Are you glad you did this?
Absolutely. I was pretty open when all this started that I didn't have a ton of control over much in my life when I was asked to be a "Joe" and I was excited to try running because it was something I could control 100% and it was something that I had never really tried before and never really expected to try. I controlled running. I mastered my body as much as I could (I lost more than 25 pounds and I logged 500 miles of running) and I found such peace and tranquility and time to really, truly think while in my Brooks. I can honestly say I'm a better man (and this is not hyperbole at all - I can quantify and justify this if someone wants to challenge it) for taking this challenge and making it my proverbial bitch. Am I fast? Nope. Am I a strong, proud runner? Nope. Am I, for the first time in my life, serious about getting physically active and fit and actually having a defined muscle or two? Yep. Have I wrestled more with my thoughts and concerns and fears in this process than the hundreds and hundreds of hours of therapy I've talked through in my life? You betcha'.
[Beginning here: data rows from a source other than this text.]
(** * topologicpy: vector utilities, mesh extraction and remote mesh interchange

    A shallow embedding of the parts of [Vector.py], [Plotly.py] and
    [Speckle.py] that the specification speaks about, and the theorems that
    settle each of its claims on that embedding.

    Conventions of the embedding.
    - A Python [int] is a [Z].
    - In [Module Vector] a Python [float] is a real number ([R]): arithmetic
      is exact, there is no NaN, no infinity and no signed zero.  Where
      Python raises on a float operation that has no real value (division by
      zero) the model raises too.
    - In [Module VectorFloat] a Python [float] is an element of a type of
      floats whose operations are variables: [Multiply] and
      [AzimuthAltitude] are written over them, with the [OverflowError] of
      [x ** 2] and the [ZeroDivisionError] of [/], and are run on the
      binary64 numbers of the kernel and on the real numbers.
    - The tolerance of [Plotly.DataByTopology], which is only multiplied by
      ten and compared with 3, is a rational ([Q]), so that its loops can be
      run.
    - A Python function returns an [outcome]: a value, a raised exception, or
      [OutOfFuel] for a [while] loop that did not finish within the fuel it
      was given.
    - Python's [None] result is [None] of an [option] inside the outcome. *)

From Stdlib Require Import ZArith List Lia Bool.
From Stdlib Require Ascii String QArith Lqa.
From Stdlib Require Floats Uint63.
From Stdlib Require Import Reals Lra.
Import ListNotations.

#[local] Close Scope R_scope.

Set Implicit Arguments.

(** ** Python semantics shared by the modules *)

Module Py.

Inductive exn : Type :=
| IndexError
| ValueError
| ZeroDivisionError
| OverflowError
| AttributeError
| RemoteError (code : Z).

Inductive outcome (A : Type) : Type :=
| Ret (a : A)
| Raise (e : exn)
| OutOfFuel.

Arguments Ret {A} a.
Arguments Raise {A} e.
Arguments OutOfFuel {A}.

Definition bind {A B : Type} (m : outcome A) (k : A -> outcome B) : outcome B :=
  match m with
  | Ret a => k a
  | Raise e => Raise e
  | OutOfFuel => OutOfFuel
  end.

Definition len {A : Type} (l : list A) : Z := Z.of_nat (List.length l).

(** [l[i]]: a negative index counts from the end, an index out of range
    raises [IndexError]. *)
Definition index {A : Type} (l : list A) (i : Z) : outcome A :=
  let j := (if i <? 0 then i + len l else i)%Z in
  if (j <? 0)%Z then Raise IndexError
  else match nth_error l (Z.to_nat j) with
       | Some a => Ret a
       | None => Raise IndexError
       end.

(** One bound of a slice: a negative bound counts from the end, and the
    result is clamped to [0 .. len l]. *)
Definition clamp {A : Type} (l : list A) (b : Z) : Z :=
  let b' := (if b <? 0 then b + len l else b)%Z in
  Z.min (Z.max 0 b') (len l).

(** [l[lo:hi]] *)
Definition slice {A : Type} (l : list A) (lo hi : Z) : list A :=
  let lo' := clamp l lo in
  let hi' := clamp l hi in
  firstn (Z.to_nat (hi' - lo')) (skipn (Z.to_nat lo') l).

End Py.

Notation "x <- m ;; k" := (Py.bind m (fun x => k))
  (at level 61, m at next level, right associativity).

(** ** Speckle.py: the remote mesh record and the remote operations *)

Module Speckle.
Import String.
Import Py.
#[local] Set Warnings "-register-all".

(** What [Topology.Geometry] hands over: vertex positions (each a list
    [[x, y, z]]) and faces (each a list of indices into the positions). *)
Record Geometry : Type := mkGeometry {
  geom_vertices : list (list R);
  geom_faces : list (list Z)
}.

(** specklepy's [Mesh]: the flattened buffers, and the opacity of its
    render material. *)
Record Mesh : Type := mkMesh {
  vertices : list R;
  faces : list Z;
  renderMaterial_Opacity : R
}.

(** The loop [for v in vertices: m_verts.append(v[0]); ...(v[1]); ...(v[2])]. *)
Fixpoint flatten_vertices (vs : list (list R)) (m_verts : list R)
  : outcome (list R) :=
  match vs with
  | [] => Ret m_verts
  | v :: vs' =>
      x <- index v 0 ;;
      y <- index v 1 ;;
      z <- index v 2 ;;
      flatten_vertices vs' (m_verts ++ [x] ++ [y] ++ [z])
  end.
(** X15. A non-empty suggestion of [audit_filename] is a stem followed by
    the extension of the name as it was given, and the stem holds only
    letters, digits, hyphens and underscores. *)
Theorem suggestion_chars (name s : str) (notes : list str) (ch : bool) :
  audit_filename name = Ret (Some s, notes, ch) -> nonempty s = true ->
  exists stem, s = stem ++ name_ext name /\ forallb stem_chr stem = true.
Proof.
  intros H N.
  destruct (audit_filename_dispatch name s notes ch H N) as (rest & m & _ & Pm & D).
  destruct (prefix_match_us_free _ m Pm) as [Up Np].
  assert (K : known_prefix (name_prefix name) = true).
  { destruct (known_prefix (name_prefix name)) eqn:K; [reflexivity|].
    rewrite (dispatch_unknown _ _ _ _ K) in D. rejected_absurd D N. }
  destruct (dispatch_id _ _ _ _ _ D) as [R | F].
  { apply rejected_empty in R. subst s. discriminate N. }
  destruct F as (issues & idp & date & traw & hr & E & Dd & Hr & Ti).
  destruct (finalize_stem_unfold issues (name_prefix name) idp date traw hr Up Np Dd Hr)
    as (tnr & rn & iss1 & title0 & iss2 & title & iss3 & _ & _ & _ & Ef & Cr & T0 & (k & Kt)).
  cbv zeta in *. unfold finalize in E. rewrite Ef in E.
  apply verdict_eq in E. destruct E as (Es & _ & _).
  eexists. split; [exact Es|].
  apply stem_chr_join. unfold fields.
  assert (A : forall w, title_str w -> forallb stem_chr w = true) by exact stem_chr_title.
  assert (Pu : forallb stem_chr (name_prefix name) = true).
  { pose proof (known_prefix_upper _ K) as U. rewrite forallb_forall in *.
    intros c Hc. specialize (U c Hc). unfold stem_chr, is_alnum, is_alpha. rewrite U.
    reflexivity. }
  assert (Tt : title_str title) by (rewrite Kt; apply Forall_firstn_str; exact T0).
  apply Forall_app. split; [constructor; [exact Pu | constructor]|].
  apply Forall_app. split.
  { destruct (truthy (id_clean_of idp)); [| constructor].
    constructor; [exact (A _ Ti) | constructor]. }
  apply Forall_app. split.
  { constructor; [exact (A _ (digits_title_str _ (proj1 Dd))) | constructor]. }
  apply Forall_app. split.
  { destruct (nonempty title); [| constructor]. constructor; [exact (A _ Tt) | constructor]. }
  constructor; [exact (canon_rev_stem _ Cr) | constructor].
Qed.

Lemma suggestion_chars_witness :
  exists stem,
    lit "AU_A1_20240101_TitleandMore_Rev3.pdf"
    = stem ++ name_ext (lit "AU_A 1_2024-01-01_Title & More_rev 3.pdf")
    /\ forallb stem_chr stem = true.
Proof.
  apply (suggestion_chars (lit "AU_A 1_2024-01-01_Title & More_rev 3.pdf")
           (lit "AU_A1_20240101_TitleandMore_Rev3.pdf")
           (snd (fst (match audit_filename (lit "AU_A 1_2024-01-01_Title & More_rev 3.pdf")
                      with Ret v => v | Raise _ => (None, [], false) end)))
           true).
  - vm_compute. reflexivity.
  - reflexivity.
Defined.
My total PFM Joes training in a few random stats and figures.
Since I started running I've been hired and am months in to a great position that truly challenges me. I got a new car (after getting the job). I am weeks away from finalizing my divorce and things with the home my family shared in happier times. Those were all big question marks just four months ago. In the meantime I'm not just co-parenting but I've started to build a true friendship and relationship with a woman that I've only ever really wanted peace and support for and from for a long, long time.

I can honestly say this has been one of the greatest experiences of my life and knowing I finished this commitment and crossed that finish line means more to me than my high school, college, or graduate school stage crossings combined and any other "close" to a chapter in my life. Running has helped me. Running does help me. Running has inspired me. Running owes me nothing.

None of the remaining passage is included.